Lemma ask_returns {A} c (answer : list Call → A) tr :
  raises env tr c = None → ask env c answer tr = (tr ++ [c], inr (answer tr)).
Proof. intros H. unfold ask. by rewrite H. Qed.

Lemma ask_raises {A} c (answer : list Call → A) e tr :
  raises env tr c = Some e → ask env c answer tr = (tr ++ [c], inl e).
Proof. intros H. unfold ask. by rewrite H. Qed.

Lemma call_returns c tr :
  raises env tr c = None → call env c tr = (tr ++ [c], inr tt).
Proof. apply ask_returns. Qed.

Lemma call_raises c e tr :
  raises env tr c = Some e → call env c tr = (tr ++ [c], inl e).
Proof. apply ask_raises. Qed.

(** Loops whose body makes one call [f x] per element and updates the loop
    variables by [g]. *)
Section OneCallLoops.

Context {A S : Type} (body : S → A → M S) (f : A → Call) (g : S → A → S).

Hypothesis body_calls : ∀ s x tr,
  body s x tr = (tr ++ [f x],
                 match raises env tr (f x) with
                 | Some e => inl e
                 | None => inr (g s x)
                 end).

Lemma for_call_step x (l : list A) s tr :
  for_ (x :: l) body s tr
    = match raises env tr (f x) with
      | Some e => (tr ++ [f x], inl e)
      | None => for_ l body (g s x) (tr ++ [f x])
      end.
Proof.
  simpl. unfold mbind, M_bind. rewrite body_calls.
  by destruct (raises env tr (f x)).
Qed.

(** The loop either sees every call return, or stops at the first call that
    raises. *)
Lemma for_calls_cases (l : list A) s tr :
  for_ l body s tr = (tr ++ (f <$> l), inr (foldl g s l))
  ∨ ∃ l1 x l2 e,
      l = l1 ++ x :: l2 ∧
      for_ l body s tr = (tr ++ (f <$> l1) ++ [f x], inl e).
Proof.
  revert s tr. induction l as [|x l IH]; intros s tr.
  - left. simpl. unfold mret, M_ret. by rewrite app_nil_r.
  - rewrite for_call_step.
    destruct (raises env tr (f x)) as [e|] eqn:Hx.
    + right. by exists [], x, l, e.
    + destruct (IH (g s x) (tr ++ [f x])) as [Hall|(l1 & y & l2 & e & -> & Hstop)].
      * left. rewrite Hall. by rewrite <-app_assoc.
      * right. exists (x :: l1), y, l2, e. split; [done|].
        rewrite Hstop. simpl. by rewrite <-app_assoc.
Qed.

Lemma for_calls_return (l : list A) s tr :
  (∀ x, x ∈ l → returns env (f x)) →
  for_ l body s tr = (tr ++ (f <$> l), inr (foldl g s l)).
Proof.
  revert s tr. induction l as [|x l IH]; intros s tr Hret.
  - simpl. unfold mret, M_ret. by rewrite app_nil_r.
  - rewrite for_call_step, (Hret x) by left.
    rewrite IH by (intros y Hy; apply Hret; by right).
    by rewrite <-app_assoc.
Qed.

End OneCallLoops.

Lemma call_then_update {A S} (f : A → Call) (g : S → A → S) s x tr :
  (call env (f x);; mret (g s x)) tr
    = (tr ++ [f x],
       match raises env tr (f x) with Some e => inl e | None => inr (g s x) end).
Proof.
  unfold mbind, M_bind, call, ask, mret, M_ret.
  by destruct (raises env tr (f x)).
Qed.

Lemma call_only {A} (f : A → Call) (s : unit) x tr :
  call env (f x) tr
    = (tr ++ [f x],
       match raises env tr (f x) with Some e => inl e | None => inr tt end).
Proof. reflexivity. Qed.

Lemma foldl_count {A} (l : list A) (n : Z) :
  foldl (λ rows_updated _, rows_updated + 1) n l = n + Z.of_nat (length l).
Proof.
  revert n. induction l as [|x l IH]; intros n; simpl; [lia|]. rewrite IH. lia.
Qed.

Lemma foldl_append_names (l : list Task) (acc : list string) :
  foldl (λ task_names task, task_names ++ [name task]) acc l = acc ++ (name <$> l).
Proof.
  revert acc. induction l as [|x l IH]; intros acc; simpl.
  - by rewrite app_nil_r.
  - rewrite IH. by rewrite <-app_assoc.
Qed.

End Runs.

(** ** What each handler calls when its collaborators return *)

Section Handlers.

Variable env : Env.
Variable request : HttpRequest.

Lemma bind_run {A B} (m : M A) (k : A → M B) tr :
  (m ≫= k) tr = match m tr with
                | (tr', inl e) => (tr', inl e)
                | (tr', inr a) => k a tr'
                end.
Proof. reflexivity. Qed.

(** The closing steps shared by the handlers: the loop has run, the count or
    the names are in closed form, and the report call returns. *)
Ltac finish_report Hreport :=
  unfold message_user; simpl;
  rewrite ?foldl_count, ?foldl_append_names, ?length_fmap, ?Z.add_0_l; simpl;
  rewrite call_returns by apply Hreport;
  rewrite <-?list_fmap_compose, <-?app_assoc; reflexivity.

Lemma migrate_selected_run queryset tr :
  let k := Z.of_nat (length queryset) in
  let report :=
    MessageUser (get_message_bit k +:+ " successfully migrated to new model.")
                (if bool_decide (k = 0) then WARNING else INFO) in
  (∀ o, o ∈ queryset → returns env (Migrate o)) →
  returns env report →
  migrate_selected env request queryset tr
    = (tr ++ (Migrate <$> queryset) ++ [report], inr tt).
Proof.
  intros k report Hcalls Hreport.
  unfold migrate_selected, iterator, migrate. rewrite bind_run.
  rewrite (for_calls_return env _ Migrate (λ n _, n + 1) (call_then_update env _ _))
    by done.
  finish_report Hreport.
Qed.

Lemma disable_selected_run queryset tr :
  let changed := set_enabled false <$> filter_enabled true queryset in
  let k := Z.of_nat (length changed) in
  let report :=
    MessageUser (get_message_bit k +:+ " successfully disabled and unscheduled.")
                (if bool_decide (k = 0) then WARNING else INFO) in
  (∀ o, o ∈ changed → returns env (Unschedule o)) →
  returns env report →
  disable_selected env request queryset tr
    = (tr ++ (Unschedule <$> changed) ++ [report], inr tt).
Proof.
  intros changed k report Hcalls Hreport.
  unfold disable_selected, iterator, unschedule. rewrite bind_run.
  rewrite (for_calls_return env _ (λ o, Unschedule (set_enabled false o))
             (λ n _, n + 1) (call_then_update env _ _))
    by (intros o Ho; apply Hcalls, list_elem_of_fmap; eauto).
  subst report k changed. rewrite length_fmap in Hreport.
  finish_report Hreport.
Qed.

Lemma enable_selected_run queryset tr :
  let changed := set_enabled true <$> filter_enabled false queryset in
  let k := Z.of_nat (length changed) in
  let report :=
    MessageUser (get_message_bit k +:+ " successfully enabled and scheduled.")
                (if bool_decide (k = 0) then WARNING else INFO) in
  (∀ o, o ∈ changed → returns env (Save o)) →
  returns env report →
  enable_selected env request queryset tr
    = (tr ++ (Save <$> changed) ++ [report], inr tt).
Proof.
  intros changed k report Hcalls Hreport.
  unfold enable_selected, iterator, save. rewrite bind_run.
  rewrite (for_calls_return env _ (λ o, Save (set_enabled true o))
             (λ n _, n + 1) (call_then_update env _ _))
    by (intros o Ho; apply Hcalls, list_elem_of_fmap; eauto).
  subst report k changed. rewrite length_fmap in Hreport.
  finish_report Hreport.
Qed.

Lemma enqueue_job_now_run queryset tr :
  let report :=
    MessageUser ("The following jobs have been enqueued: "
                 +:+ String.concat ", " (name <$> queryset)) INFO in
  (∀ o, o ∈ queryset → returns env (EnqueueToRun o)) →
  returns env report →
  enqueue_job_now env request queryset tr
    = (tr ++ (EnqueueToRun <$> queryset) ++ [report], inr tt).
Proof.
  intros report Hcalls Hreport.
  unfold enqueue_job_now, enqueue_to_run. rewrite bind_run.
  rewrite (for_calls_return env _ EnqueueToRun
             (λ task_names task, task_names ++ [name task])
             (call_then_update env _ _)) by done.
  finish_report Hreport.
Qed.

End Handlers.

(** ** Lists of rows and of calls *)

Lemma filter_enabled_partition (queryset : QuerySet) :
  (length (filter_enabled true queryset)
   + length (filter_enabled false queryset) = length queryset)%nat.
Proof.
  unfold filter_enabled. induction queryset as [|o l IH]; [done|].
  rewrite !filter_cons. destruct (enabled o) eqn:Ho.
  - rewrite decide_True, decide_False by done. simpl. lia.
  - rewrite decide_False, decide_True by done. simpl. lia.
Qed.

Lemma elem_of_filter_enabled b o (queryset : QuerySet) :
  o ∈ filter_enabled b queryset ↔ enabled o = b ∧ o ∈ queryset.
Proof. unfold filter_enabled. by rewrite list_elem_of_filter. Qed.

(** Where a call sits in a sequence that ends with a call of another kind. *)
Lemma split_before_last (pre post xs : list Call) c d :
  pre ++ c :: post = xs ++ [d] → c ∈ xs ∨ (c = d ∧ pre = xs).
Proof.
  revert xs. induction pre as [|p pre IH]; intros [|x xs] Heq; simpl in Heq.
  - injection Heq as -> _. by right.
  - injection Heq as -> _. left. by left.
  - injection Heq as _ Heq. by destruct pre.
  - injection Heq as -> Heq. destruct (IH _ Heq) as [Hin|[-> ->]].
    + left. by right.
    + by right.
Qed.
+===+
PROBLEM -
Look for the line with "pre ++ c :: post" in the listing above. Print it and each later line exactly, ending with the last line.

RESPONSE TO THE EXERCISE -
  pre ++ c :: post = xs ++ [d] → c ∈ xs ∨ (c = d ∧ pre = xs).
Proof.
  revert xs. induction pre as [|p pre IH]; intros [|x xs] Heq; simpl in Heq.
  - injection Heq as -> _. by right.
  - injection Heq as -> _. left. by left.
  - injection Heq as _ Heq. by destruct pre.
  - injection Heq as -> Heq. destruct (IH _ Heq) as [Hin|[-> ->]].
    + left. by right.
    + by right.
Qed.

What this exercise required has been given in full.